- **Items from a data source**
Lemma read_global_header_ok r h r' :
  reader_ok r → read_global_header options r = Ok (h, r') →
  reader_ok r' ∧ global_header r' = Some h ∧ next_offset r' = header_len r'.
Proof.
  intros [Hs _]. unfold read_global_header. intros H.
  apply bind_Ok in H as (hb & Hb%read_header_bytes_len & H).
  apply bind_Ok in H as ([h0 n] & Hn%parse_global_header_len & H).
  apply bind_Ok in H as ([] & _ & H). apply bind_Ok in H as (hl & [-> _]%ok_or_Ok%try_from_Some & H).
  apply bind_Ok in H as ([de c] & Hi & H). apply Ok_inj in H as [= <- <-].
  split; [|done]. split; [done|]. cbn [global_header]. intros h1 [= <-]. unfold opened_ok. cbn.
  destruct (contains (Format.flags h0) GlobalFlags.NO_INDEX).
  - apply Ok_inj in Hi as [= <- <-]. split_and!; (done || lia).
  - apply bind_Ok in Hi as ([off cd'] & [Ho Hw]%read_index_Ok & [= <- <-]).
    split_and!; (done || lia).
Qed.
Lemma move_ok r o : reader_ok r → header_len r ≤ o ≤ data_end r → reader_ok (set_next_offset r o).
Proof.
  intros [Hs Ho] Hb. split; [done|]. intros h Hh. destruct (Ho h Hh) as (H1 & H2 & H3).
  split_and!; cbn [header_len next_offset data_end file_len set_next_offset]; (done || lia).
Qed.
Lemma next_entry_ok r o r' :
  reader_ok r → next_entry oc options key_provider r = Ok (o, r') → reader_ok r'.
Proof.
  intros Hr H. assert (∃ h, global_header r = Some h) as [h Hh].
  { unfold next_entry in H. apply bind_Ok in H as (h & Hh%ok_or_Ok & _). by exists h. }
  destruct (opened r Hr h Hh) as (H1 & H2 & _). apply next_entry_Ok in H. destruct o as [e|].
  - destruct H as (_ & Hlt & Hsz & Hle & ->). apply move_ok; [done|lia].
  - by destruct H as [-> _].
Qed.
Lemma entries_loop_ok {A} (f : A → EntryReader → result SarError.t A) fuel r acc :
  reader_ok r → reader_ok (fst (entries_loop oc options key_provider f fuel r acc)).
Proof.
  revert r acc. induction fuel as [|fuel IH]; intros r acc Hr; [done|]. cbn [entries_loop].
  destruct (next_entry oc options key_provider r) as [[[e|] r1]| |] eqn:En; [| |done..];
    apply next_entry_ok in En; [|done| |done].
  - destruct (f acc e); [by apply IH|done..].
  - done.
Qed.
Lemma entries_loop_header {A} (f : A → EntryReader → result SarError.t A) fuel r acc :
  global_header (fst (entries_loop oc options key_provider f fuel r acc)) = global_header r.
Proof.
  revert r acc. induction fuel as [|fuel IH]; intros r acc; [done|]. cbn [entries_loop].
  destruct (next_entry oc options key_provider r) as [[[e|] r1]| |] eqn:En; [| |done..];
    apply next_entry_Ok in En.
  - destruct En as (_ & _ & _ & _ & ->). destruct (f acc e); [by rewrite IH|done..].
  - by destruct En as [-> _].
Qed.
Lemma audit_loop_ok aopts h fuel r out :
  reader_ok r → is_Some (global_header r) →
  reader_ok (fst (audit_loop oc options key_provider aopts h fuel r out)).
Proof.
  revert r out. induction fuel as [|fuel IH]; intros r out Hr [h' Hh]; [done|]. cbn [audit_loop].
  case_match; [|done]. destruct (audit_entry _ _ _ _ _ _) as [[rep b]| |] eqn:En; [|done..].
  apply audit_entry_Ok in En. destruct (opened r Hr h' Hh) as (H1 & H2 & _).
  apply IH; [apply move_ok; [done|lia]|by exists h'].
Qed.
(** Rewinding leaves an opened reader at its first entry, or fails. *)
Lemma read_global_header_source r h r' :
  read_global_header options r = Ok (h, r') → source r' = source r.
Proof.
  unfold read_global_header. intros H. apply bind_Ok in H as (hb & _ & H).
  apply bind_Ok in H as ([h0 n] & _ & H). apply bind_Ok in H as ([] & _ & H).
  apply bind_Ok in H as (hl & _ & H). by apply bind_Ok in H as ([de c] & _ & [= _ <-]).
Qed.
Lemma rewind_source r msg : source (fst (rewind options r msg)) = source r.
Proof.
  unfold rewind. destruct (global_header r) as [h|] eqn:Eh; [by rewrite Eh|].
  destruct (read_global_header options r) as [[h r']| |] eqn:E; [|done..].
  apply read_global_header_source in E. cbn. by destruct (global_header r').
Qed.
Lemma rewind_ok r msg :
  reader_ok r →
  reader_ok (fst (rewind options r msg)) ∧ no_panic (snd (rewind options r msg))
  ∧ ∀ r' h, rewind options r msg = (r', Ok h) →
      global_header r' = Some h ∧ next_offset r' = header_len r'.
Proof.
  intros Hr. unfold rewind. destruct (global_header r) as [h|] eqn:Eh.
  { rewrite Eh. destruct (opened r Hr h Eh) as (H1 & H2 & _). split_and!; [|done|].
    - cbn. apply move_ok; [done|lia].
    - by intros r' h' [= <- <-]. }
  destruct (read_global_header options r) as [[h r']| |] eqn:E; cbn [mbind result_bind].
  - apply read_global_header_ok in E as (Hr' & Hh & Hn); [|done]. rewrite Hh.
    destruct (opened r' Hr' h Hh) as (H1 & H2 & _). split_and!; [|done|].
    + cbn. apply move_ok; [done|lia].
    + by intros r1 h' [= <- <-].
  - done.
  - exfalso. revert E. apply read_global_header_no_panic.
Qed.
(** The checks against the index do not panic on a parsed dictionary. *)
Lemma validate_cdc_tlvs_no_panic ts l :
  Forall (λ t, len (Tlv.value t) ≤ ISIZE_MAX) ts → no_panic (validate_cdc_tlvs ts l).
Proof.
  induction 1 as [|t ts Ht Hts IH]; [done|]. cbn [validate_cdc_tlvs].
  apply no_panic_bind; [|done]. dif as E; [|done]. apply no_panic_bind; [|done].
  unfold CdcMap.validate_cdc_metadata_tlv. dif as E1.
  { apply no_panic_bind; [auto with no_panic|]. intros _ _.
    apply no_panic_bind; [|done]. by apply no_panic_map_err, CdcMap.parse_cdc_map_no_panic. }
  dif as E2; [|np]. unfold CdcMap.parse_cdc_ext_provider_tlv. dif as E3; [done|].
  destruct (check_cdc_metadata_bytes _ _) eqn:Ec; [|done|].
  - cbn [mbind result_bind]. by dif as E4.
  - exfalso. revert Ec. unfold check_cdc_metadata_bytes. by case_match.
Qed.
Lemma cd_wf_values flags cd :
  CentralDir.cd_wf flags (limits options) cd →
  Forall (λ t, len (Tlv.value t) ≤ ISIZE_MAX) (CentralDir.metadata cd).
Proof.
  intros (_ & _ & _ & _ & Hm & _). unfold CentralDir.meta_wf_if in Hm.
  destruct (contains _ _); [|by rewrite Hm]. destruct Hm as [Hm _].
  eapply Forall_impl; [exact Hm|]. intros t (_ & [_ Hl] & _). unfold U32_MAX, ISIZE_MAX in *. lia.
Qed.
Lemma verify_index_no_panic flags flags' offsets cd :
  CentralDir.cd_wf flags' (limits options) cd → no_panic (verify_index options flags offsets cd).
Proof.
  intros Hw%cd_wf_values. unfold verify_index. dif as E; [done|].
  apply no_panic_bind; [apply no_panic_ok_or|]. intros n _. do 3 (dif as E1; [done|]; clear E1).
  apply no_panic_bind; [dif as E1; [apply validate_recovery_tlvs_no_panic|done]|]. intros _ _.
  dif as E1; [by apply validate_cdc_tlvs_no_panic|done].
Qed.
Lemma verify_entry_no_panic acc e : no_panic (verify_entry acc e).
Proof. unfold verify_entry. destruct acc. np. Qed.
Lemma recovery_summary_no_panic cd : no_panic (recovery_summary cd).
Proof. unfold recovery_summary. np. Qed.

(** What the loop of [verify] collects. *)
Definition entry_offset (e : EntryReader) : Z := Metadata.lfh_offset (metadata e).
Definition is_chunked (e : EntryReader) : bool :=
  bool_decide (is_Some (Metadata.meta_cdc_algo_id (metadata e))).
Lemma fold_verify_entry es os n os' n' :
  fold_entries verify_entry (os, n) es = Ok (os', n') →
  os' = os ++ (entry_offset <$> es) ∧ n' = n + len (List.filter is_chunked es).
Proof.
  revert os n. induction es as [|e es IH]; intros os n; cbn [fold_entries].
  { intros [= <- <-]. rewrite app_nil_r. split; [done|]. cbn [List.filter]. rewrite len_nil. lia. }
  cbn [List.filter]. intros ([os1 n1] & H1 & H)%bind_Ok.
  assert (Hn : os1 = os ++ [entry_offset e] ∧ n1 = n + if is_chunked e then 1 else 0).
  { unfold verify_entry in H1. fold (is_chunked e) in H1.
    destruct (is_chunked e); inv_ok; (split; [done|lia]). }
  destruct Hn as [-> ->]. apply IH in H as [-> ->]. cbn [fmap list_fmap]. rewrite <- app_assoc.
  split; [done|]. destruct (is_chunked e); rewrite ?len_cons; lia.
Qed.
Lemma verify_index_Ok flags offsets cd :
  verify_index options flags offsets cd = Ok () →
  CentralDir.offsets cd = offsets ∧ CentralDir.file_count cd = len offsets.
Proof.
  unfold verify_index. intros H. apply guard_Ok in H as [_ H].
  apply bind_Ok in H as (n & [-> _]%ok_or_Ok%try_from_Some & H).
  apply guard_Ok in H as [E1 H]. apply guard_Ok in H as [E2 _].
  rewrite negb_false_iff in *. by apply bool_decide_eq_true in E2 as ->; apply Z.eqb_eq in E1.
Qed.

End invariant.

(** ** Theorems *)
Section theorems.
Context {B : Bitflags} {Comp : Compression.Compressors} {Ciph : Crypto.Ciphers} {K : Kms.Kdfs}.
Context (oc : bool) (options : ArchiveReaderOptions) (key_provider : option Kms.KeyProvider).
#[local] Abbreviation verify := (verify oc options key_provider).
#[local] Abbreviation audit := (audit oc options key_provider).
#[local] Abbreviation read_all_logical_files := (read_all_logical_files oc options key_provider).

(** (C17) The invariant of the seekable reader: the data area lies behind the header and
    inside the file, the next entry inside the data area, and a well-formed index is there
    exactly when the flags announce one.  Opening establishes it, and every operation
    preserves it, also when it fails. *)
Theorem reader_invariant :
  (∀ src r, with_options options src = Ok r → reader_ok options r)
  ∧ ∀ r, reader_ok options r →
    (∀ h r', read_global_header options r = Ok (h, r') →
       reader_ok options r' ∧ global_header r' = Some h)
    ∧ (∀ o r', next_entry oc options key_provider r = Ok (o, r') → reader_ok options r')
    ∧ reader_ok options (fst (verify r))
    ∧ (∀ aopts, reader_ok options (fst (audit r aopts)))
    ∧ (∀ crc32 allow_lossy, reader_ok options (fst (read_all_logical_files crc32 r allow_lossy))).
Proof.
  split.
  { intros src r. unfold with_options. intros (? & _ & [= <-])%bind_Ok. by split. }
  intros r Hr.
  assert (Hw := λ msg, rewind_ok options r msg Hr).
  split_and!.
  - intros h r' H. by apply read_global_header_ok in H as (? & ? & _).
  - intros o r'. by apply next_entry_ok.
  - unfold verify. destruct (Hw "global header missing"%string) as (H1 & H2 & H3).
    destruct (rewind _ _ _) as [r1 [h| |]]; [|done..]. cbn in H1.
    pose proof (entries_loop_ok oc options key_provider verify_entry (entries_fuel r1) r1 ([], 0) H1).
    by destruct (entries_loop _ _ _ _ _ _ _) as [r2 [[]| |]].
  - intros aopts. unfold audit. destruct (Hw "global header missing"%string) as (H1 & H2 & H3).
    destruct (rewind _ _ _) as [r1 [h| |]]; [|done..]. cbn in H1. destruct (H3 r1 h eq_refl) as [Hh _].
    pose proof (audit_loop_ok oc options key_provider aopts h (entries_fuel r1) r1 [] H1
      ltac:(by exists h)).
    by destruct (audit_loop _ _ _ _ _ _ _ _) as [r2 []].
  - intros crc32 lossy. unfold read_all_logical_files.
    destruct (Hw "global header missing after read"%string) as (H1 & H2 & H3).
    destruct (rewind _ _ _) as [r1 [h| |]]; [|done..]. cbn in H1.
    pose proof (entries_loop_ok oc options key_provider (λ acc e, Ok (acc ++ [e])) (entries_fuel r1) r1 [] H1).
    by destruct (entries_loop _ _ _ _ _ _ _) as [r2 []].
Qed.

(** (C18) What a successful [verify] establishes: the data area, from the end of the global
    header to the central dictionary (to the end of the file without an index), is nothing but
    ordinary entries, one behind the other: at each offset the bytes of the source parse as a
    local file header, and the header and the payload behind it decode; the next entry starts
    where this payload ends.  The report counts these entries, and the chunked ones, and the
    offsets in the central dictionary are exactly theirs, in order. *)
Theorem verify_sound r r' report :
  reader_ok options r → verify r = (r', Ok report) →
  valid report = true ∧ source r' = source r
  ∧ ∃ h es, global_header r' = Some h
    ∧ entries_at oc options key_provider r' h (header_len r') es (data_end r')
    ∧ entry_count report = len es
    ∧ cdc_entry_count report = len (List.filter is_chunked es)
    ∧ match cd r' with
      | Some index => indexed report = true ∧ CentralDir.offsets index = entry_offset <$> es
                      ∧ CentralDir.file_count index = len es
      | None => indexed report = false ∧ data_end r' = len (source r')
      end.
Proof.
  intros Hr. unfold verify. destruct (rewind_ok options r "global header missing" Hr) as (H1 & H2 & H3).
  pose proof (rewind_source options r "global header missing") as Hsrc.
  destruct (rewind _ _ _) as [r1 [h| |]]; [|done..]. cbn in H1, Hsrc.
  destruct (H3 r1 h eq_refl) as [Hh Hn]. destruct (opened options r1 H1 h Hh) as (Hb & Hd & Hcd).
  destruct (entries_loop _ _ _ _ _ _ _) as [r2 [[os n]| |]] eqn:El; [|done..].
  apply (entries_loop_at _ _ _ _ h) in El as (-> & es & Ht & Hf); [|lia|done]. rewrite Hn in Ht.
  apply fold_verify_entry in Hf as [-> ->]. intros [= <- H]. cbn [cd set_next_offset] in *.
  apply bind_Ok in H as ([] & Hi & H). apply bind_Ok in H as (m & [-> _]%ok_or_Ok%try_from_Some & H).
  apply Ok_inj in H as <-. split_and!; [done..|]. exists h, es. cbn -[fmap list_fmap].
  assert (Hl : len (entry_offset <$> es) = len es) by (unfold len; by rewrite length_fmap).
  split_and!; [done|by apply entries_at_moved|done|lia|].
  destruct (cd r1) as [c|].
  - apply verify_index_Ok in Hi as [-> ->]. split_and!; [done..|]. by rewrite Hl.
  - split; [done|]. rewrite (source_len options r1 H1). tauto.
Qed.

- **PROBLEM REQUIREMENTS**
Using the entries above, return exactly the lines from the line with "CentralDir.offsets cd = offsets" to the line with "(audit r aopts)))", counting both of those lines.

- **ANSWER TO THE PROBLEM**
  CentralDir.offsets cd = offsets ∧ CentralDir.file_count cd = len offsets.
Proof.
  unfold verify_index. intros H. apply guard_Ok in H as [_ H].
  apply bind_Ok in H as (n & [-> _]%ok_or_Ok%try_from_Some & H).
  apply guard_Ok in H as [E1 H]. apply guard_Ok in H as [E2 _].
  rewrite negb_false_iff in *. by apply bool_decide_eq_true in E2 as ->; apply Z.eqb_eq in E1.
Qed.

End invariant.

(** ** Theorems *)
Section theorems.
Context {B : Bitflags} {Comp : Compression.Compressors} {Ciph : Crypto.Ciphers} {K : Kms.Kdfs}.
Context (oc : bool) (options : ArchiveReaderOptions) (key_provider : option Kms.KeyProvider).
#[local] Abbreviation verify := (verify oc options key_provider).
#[local] Abbreviation audit := (audit oc options key_provider).
#[local] Abbreviation read_all_logical_files := (read_all_logical_files oc options key_provider).

(** (C17) The invariant of the seekable reader: the data area lies behind the header and
    inside the file, the next entry inside the data area, and a well-formed index is there
    exactly when the flags announce one.  Opening establishes it, and every operation
    preserves it, also when it fails. *)
Theorem reader_invariant :
  (∀ src r, with_options options src = Ok r → reader_ok options r)
  ∧ ∀ r, reader_ok options r →
    (∀ h r', read_global_header options r = Ok (h, r') →
       reader_ok options r' ∧ global_header r' = Some h)
    ∧ (∀ o r', next_entry oc options key_provider r = Ok (o, r') → reader_ok options r')
    ∧ reader_ok options (fst (verify r))
    ∧ (∀ aopts, reader_ok options (fst (audit r aopts)))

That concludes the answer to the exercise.